Kutekan tombol follow sebagai upaya mengurangi rasa gelisah. Perihal pendirianku bagaimana biar kupikirkan nanti. Bisa saja Syifa kudekati nanti setelah kuliahku selesai. Sehingga tak ada istilah "di waktu yang salah" diantara kami.

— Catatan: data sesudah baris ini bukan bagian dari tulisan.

(* ===== verification/LogHandler.v ===== *)
(** * The log handler (misc/loghandler.h, .cpp, misc/algorithm.h)

    All messages of a process go through the log handler.  It limits the rate of
    identical messages, passes a message to the handlers of the patterns it matches, and
    decides whether Qt's own handler prints it.  The handlers are kept in
    topological order, the more specific pattern first, so that it decides.

    Everything runs in the main thread; what other threads call is posted there.  A receiver
    of a message does not log itself.  Subscribers, handlers and receivers are numbers. *)

From S2P Require Import Prelude.
From S2P Require Export LogPattern.
From S2P Require TokenBucket.
From S2P Require Import QtReference.
Import CLogPattern (CLogPattern, isProperSubsetOf, match_, exactMatch, withSeverity).
Open Scope Z_scope.

(** ** Sorted insertion *)

(** After the last element that is less than the value.  The reverse iterator at the element
    found, as a forward iterator, points behind it. *)
Definition topologicallySortedInsert {A} (comparator : A -> A -> bool) (value : A) (container : list A) : list A :=
  let n := match list_find (fun lhs => comparator lhs value = true) (reverse container) with
           | Some (i, _) => (length container - i)%nat
           | None => 0%nat
           end in
  take n container ++ value :: drop n container.

(** ** The objects *)

(** Who is connected to a handler: a subscriber's slot, or another receiver. *)
Inductive Receiver := BySubscriber (subscriber : N) | Direct (receiver : N).
#[export] Instance Receiver_eq : EqDecision Receiver.
Proof. solve_decision. Defined.

Record CLogPatternHandler := mkPatternHandler {
  m_pattern : CLogPattern; m_inheritFallThrough : bool; ph_enableFallThrough : bool; m_isSubscribed : bool;
  m_subscriptionNeedsUpdate : bool; ph_receivers : list Receiver; ph_deleteLater : bool }.
Definition CLogPatternHandler_make (pattern : CLogPattern) : CLogPatternHandler :=
  mkPatternHandler pattern true true false false [] false.
(* ===== verification/CryptoChannel.v ===== *)
(** * The crypto channel of the voice client (core/afv/crypto/cryptodtochannel)

    Keys, the counter of sent sequence numbers, and the bounded history of
    received ones that rejects replays.  A key is a list of bytes; [clock] is
    [QDateTime::currentDateTimeUtc]. *)

From S2P Require Import Prelude.

Inductive CryptoDtoMode := Undefined | None_ | AEAD_ChaCha20Poly1305.
#[global] Instance CryptoDtoMode_eq_dec : EqDecision CryptoDtoMode.
Proof. solve_decision. Defined.

Abbreviation bytes := (list N) (only parsing).

(** crypto_aead_chacha20poly1305_IETF_KEYBYTES of libsodium. *)
Definition KEYBYTES : nat := 32.

Record CryptoDtoChannelConfigDto := mkConfig {
  channelTag : bytes; aeadTransmitKey : bytes; aeadReceiveKey : bytes; hmacKey : bytes }.

Record CCryptoDtoChannel := mkChannel {
  m_aeadTransmitKey : bytes; m_aeadReceiveKey : bytes; m_transmitSequence : Z;
  m_receiveSequenceHistory : list Z; m_receiveSequenceHistoryDepth : nat;
  m_receiveSequenceSizeMaxSize : nat; m_hmacKey : bytes; m_channelTag : bytes;
  m_LastTransmitUtc : option Z; m_lastReceiveUtc : option Z }.
(** C39: What a datagram can do.  Whoever sends it, without a key: it throws exactly
    when its header cannot be read, as that of one of two bytes or less, and writes
    past the buffer exactly when more than 500 bytes and the tag follow a header
    that names the cipher. *)
Theorem deserialize_outcome junk c bs loopback :
  let headerLength := (readU16 junk bs).1 in
  let header := msgpack_unpack (T := CryptoDtoHeaderDto) (take (Z.to_nat headerLength) (drop 2 bs)) in
  (deserialize junk c bs loopback = Threw <-> header = None) /\
  ((length bs <= 2)%nat -> deserialize junk c bs loopback = Threw) /\
  (deserialize junk c bs loopback = Overflow <->
   exists h, header = Some h /\ Mode h = AEAD_ChaCha20Poly1305 /\ 2 + headerLength + 516 < Z.of_nat (length bs)).
Proof using Type*.
  rewrite deserialize_eq. cbv zeta. pose proof (readU16_nonneg junk bs) as Hhl. set (hl := (readU16 junk bs).1) in *.
  set (r := match msgpack_unpack _ with Some _ => _ | None => _ end).
  assert ((length bs <= 2)%nat -> r = Threw) as Hshort.
  { intros Hl. subst r. by rewrite (drop_ge bs), take_nil, unpack_nothing by done. }
  set (header := msgpack_unpack _) in *. split; [|split; [done|]].
  - subst r. destruct header as [h|]; [|done]. split; [|done]. by repeat case_match.
  - subst r. destruct header as [h|]; [|split; [done | by intros (? & ? & _)]].
    case_bool_decide as Em; cbn [negb]; [|split; [done | by intros (? & [= <-] & ? & _)]].
    rewrite !length_drop. unfold decryptBufferSize, ABYTES.
    destruct (Nat.ltb_spec (500 + 16) (length bs - 2 - Z.to_nat hl)).
    + split; [|done]. intros _. exists h. split_and!; [done..|lia].
    + split; [by destruct (aead_decrypt _ _ _ _) | intros (? & [= <-] & _ & ?); lia].
Qed.
(** ** Concrete runs *)

#[local] Instance plainData : VariantData := {| VData := Z |}.
Abbreviation plain := (mkVariant 2).
Definition keyA : QString := lit "a".
Definition keyB : QString := lit "b".
(** A page with the two values, each with a slot, 0 when there is none. *)
Definition plainPage (p : N) : list (Z * ProcessEvent) :=
  [(0, NewPage p); (0, CreateElement p keyA 2 None (plain 0)); (0, CreateElement p keyB 2 None (plain 0));
   (0, SetNotifySlot p keyA (mkNotifySlot 7 None)); (0, SetNotifySlot p keyB (mkNotifySlot 8 None))].
Definition ofType2 (k : QString) (v : CVariant) : bool :=
  match v with InvalidVariant => false | mkVariant t _ => t =? 2 end.
Definition runOf (d : Distribution) (es : list (Z * ProcessEvent)) : Process := (process_run d es Process_init).1.
(** What a page and what the cache has. *)
Definition pageValue (p : N) (key : QString) (pr : Process) : option CVariant :=
  s ← pages pr !! p; e ← page_elements (page s) !! key; Some (pe_value e).
Definition cacheValue (key : QString) (pr : Process) : CVariant := ce_value (getElement key (cache pr)).
Definition nothingOnTheWay (pr : Process) : bool :=
  forallb (fun ps => match toCache ps.2, inbox ps.2 with [], [] => true | _, _ => false end) (map_to_list (pages pr)).
(* ===== verification/ValueNetwork.v ===== *)
(** * Settings shared by processes (core/context/contextapplication.cpp, misc/valuecache.cpp)

    The caches of the settings of several processes.  The context of the application
    connects them: what a cache has changed is sent to the core, and the core
    announces it to all caches, its own and the one it came from included.  In the
    core process this happens at once.

    [all_pages_agree]: after orderly runs objects of different processes show the same value,
    where they accept it, once nothing is on the way to them. *)

From S2P Require Export ValueProcess.

Open Scope Z_scope.

Section network.
Context `{VariantData}.

Abbreviation ProcessId := N.
(** A process; what its cache has changed, on the way to the core; and what the core
    has announced, with the process it comes from. *)
Record NetProcess := mkNetProcess {
  process : Process; toCore : list CValueCachePacket; fromCore : list (CValueCachePacket * ProcessId) }.
(** The processes, and the values announced last, which nobody stores. *)
Record Network := mkNetwork { processes : gmap ProcessId NetProcess; announcedLast : gmap QString (CVariant * Z) }.
Definition Network_init (ns : gset ProcessId) : Network :=
  mkNetwork (gset_to_gmap (mkNetProcess Process_init [] []) ns) ∅.

(** A call in a process, the announcement of its next change, and the arrival of
    the next announcement. *)
Inductive NetEvent :=
  | Local (n : ProcessId) (now : Z) (e : ProcessEvent)
  | SettingsChanged (n : ProcessId)
  | ChangeFromRemote (n : ProcessId) (now : Z).

Definition byLocal (o : list ProcessOut) : list CValueCachePacket :=
  omap (fun v => match v with ByLocal values => Some values | _ => None end) o.
Lemma byLocal_app o o' : byLocal (o ++ o') = byLocal o ++ byLocal o'.
Proof using Type. apply omap_app. Qed.
Definition announceTo (values : CValueCachePacket) (n : ProcessId) (np : NetProcess) : NetProcess :=
  np <| fromCore ::= fun l => l ++ [(values, n)] |>.

Definition network_step (e : NetEvent) (net : Network) : Network :=
  match e with
  | Local n now e =>
      match processes net !! n with
      | None => net
      | Some np =>
          let '(pr, o) := process_step Distributed now e (process np) in
          net <| processes ::= <[n := np <| process := pr |> <| toCore ::= fun l => l ++ byLocal o |>]> |>
      end
  | SettingsChanged n =>
      match processes net !! n with
      | None => net
      | Some np =>
          match toCore np with
          | [] => net
          | values :: l =>
              mkNetwork (announceTo values n <$> <[n := np <| toCore := l |>]> (processes net))
                (if m_valuesChanged values then packet_values values ∪ announcedLast net else announcedLast net)
          end
      end
  | ChangeFromRemote n now =>
      match processes net !! n with
      | None => net
      | Some np =>
          match fromCore np with
          | [] => net
          | (values, m) :: l =>
              let '(pr, _) := process_step Distributed now (FromRemote values (bool_decide (m = n))) (process np) in
              net <| processes ::= <[n := np <| process := pr |> <| fromCore := l |>]> |>
          end
      end
  end.
Fixpoint network_run (es : list NetEvent) (net : Network) : Network :=
  match es with [] => net | e :: es => network_run es (network_step e net) end.
End network.

(** ** Caches as replicas *)

Section agreement.
Context `{VariantData} (accepts : QString -> CVariant -> bool).
Implicit Types (c : CValueCache) (pr : Process) (np : NetProcess) (net : Network) (values : CValueCachePacket)
  (k : QString) (n : N).

Definition received k n (l : list (CValueCachePacket * N)) : list ((CVariant * Z) * bool) :=
  omap (fun a => if m_valuesChanged a.1 then (fun i => (i, bool_decide (a.2 = n))) <$> packet_values a.1 !! k else None) l.
Definition lastAnnounced k net : CVariant * Z := default (InvalidVariant, 0) (announcedLast net !! k).
Definition cacheReplica k n np : Replica (CVariant * Z) :=
  mkReplica (hub k (cache (process np))) (ce_pendingChanges (getElement k (cache (process np))))
    (received k n (fromCore np)) (sent k (toCore np)).
Definition CacheOk n (last : QString -> CVariant * Z) np : Prop :=
  forall k, Consistent id (okValue accepts k) (last k) (cacheReplica k n np).
Definition NetworkOk net : Prop :=
  map_Forall (fun n np => CacheOk n (fun k => lastAnnounced k net) np /\ ProcessOk accepts (process np)) (processes net).

Lemma received_app k n l l' : received k n (l ++ l') = received k n l ++ received k n l'.
Proof using Type. apply omap_app. Qed.
Lemma received_cons k n a l :
  received k n (a :: l) =
  from_option (fun i => [(i, bool_decide (a.2 = n))]) [] (if m_valuesChanged a.1 then packet_values a.1 !! k else None) ++ received k n l.
Proof using Type. unfold received. simpl. destruct (m_valuesChanged a.1); simpl; [|done]. by destruct (packet_values a.1 !! k). Qed.

(** What an event of the process itself does to its cache. *)
Lemma changeValues_element values (sender : option N) c k :
  getElement k (changeValues values sender c).1 =
  match packet_values values !! k with
  | Some i => (if m_valuesChanged values
               then (getElement k c) <| ce_pendingChanges ::= fun x => x + 1 |> <| ce_value := i.1 |> <| ce_timestamp := i.2 |>
               else getElement k c) <| ce_saved := m_saved values |>
  | None => getElement k c
  end.
Proof using Type.
  unfold changeValues. case_bool_decide as He; [by rewrite He, lookup_empty|]. cbn [fst]. by rewrite getElement_merge.
Qed.
Definition localChange pr pr' (o : list ProcessOut) : Prop :=
  (forall k, getElement k (cache pr') = getElement k (cache pr)) /\ byLocal o = [] \/
  exists values (sender : option N), (m_valuesChanged values = true -> packetOk accepts values) /\
    cache pr' = (changeValues values sender (cache pr)).1 /\
    byLocal o = if bool_decide (packet_values values = ∅) then [] else [values].
Lemma local_step now (e : ProcessEvent) pr :
  ProcessOk accepts pr -> orderly accepts e pr -> (forall values rt, e <> FromRemote values rt) ->
  localChange pr (process_step Distributed now e pr).1 (process_step Distributed now e pr).2.
Proof using Type.
  intros Hpr Ho He.
  assert (forall p f, (forall s, pages pr !! p = Some s -> byLocal (f s).2 = []) -> localChange pr (withPage p f pr).1 (withPage p f pr).2) as Hpage.
  { intros p f Hf. unfold withPage. destruct (pages pr !! p) as [s|] eqn:Hp; [|by left]. specialize (Hf s eq_refl).
    destruct (f s) as [s' o']. left. by destruct pr. }
  destruct e as [p|p key mt vd dv|p key slot|p key value ts save|p|p|p|p|p|p|p key|values|keyPrefix|values rt]; cbn [process_step].
  - left. by case_decide; destruct pr.
  - left. destruct (pages pr !! p) as [s|]; [|done]. unfold createElement.
    pose proof (getValue_element key (cache pr)) as Hg. destruct (getValue key (cache pr)) as [[[value ts] sv] c'].
    simpl in Hg. by destruct pr.
  - by apply Hpage.
  - apply Hpage. intros s _. by destruct (setValue _ _ _ _ _ _) as [[? ?] ?].
  - by apply Hpage.
  - by apply Hpage.
  - apply Hpage. intros s _. by destruct (endBatch _ _).
  - destruct (pages pr !! p) as [s|] eqn:Hp; [|by left]. destruct (toCache s) as [|values l] eqn:Ht; [by left|].
    right. exists values, (Some p). unfold processChangeValues. rewrite onCache_changeValues. cbn [fst snd]. destruct pr as [c m].
    split; [intros Hc; by eapply sent_ok, Hc; [apply Hpr|]|]. split; [done|]. by case_bool_decide.
  - by apply Hpage.
  - apply Hpage. intros [pg tc q [|[|a l] st]] _; unfold drainStep; [done..|].
    cbn [draining]. change ((mkPageState pg tc q ((a :: l) :: st)) <| draining := l :: st |>) with (mkPageState pg tc q (l :: st)).
    by rewrite takeAnnouncement_eq.
  - apply Hpage. intros s _. unfold setQueuedValueFromCache.
    assert (forall l s o, byLocal o = [] ->
      byLocal (foldl (fun '(s, o) a => let '(s, o') := takeAnnouncement p a s in (s, o ++ o')) (s, o) l).2 = []) as Hl.
    { clear. intros l. induction l as [|a l IH]; intros s o Ho; [done|]. cbn [foldl]. destruct s as [pg tc q st].
      rewrite takeAnnouncement_eq. cbv zeta. apply IH. by rewrite byLocal_app, Ho. }
    by apply Hl.
  - right. exists values, None. unfold processChangeValues. rewrite onCache_changeValues. cbn [fst snd].
    split; [by intros _|]. split; [done|]. by case_bool_decide.
  - right. exists (clearedValues keyPrefix (cache pr)), None. unfold processChangeValues. rewrite onCache_changeValues. cbn [fst snd].
    split; [by intros _|]. split; [done|]. by case_bool_decide.
  - by destruct (He values rt).
Qed.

Sekarang sudah saatnya aku memikirkan cara untuk kembali menjalani realitas hidup seperti kemarin dan melepas perasaan kagum ini.
*
"Ini mas kacamata kemarin? Mas, berkasmu masih ada nggak? Berkasku kurang ini, ..." Selain mengikutiku balik, Syifa juga mengirim pesan kepadaku. Tanpa basa-basi, pesannya langsung soal pekerjaan. Perempuan gila. Tapi karena pesan itu, taman di hatiku bermekaran, lagi.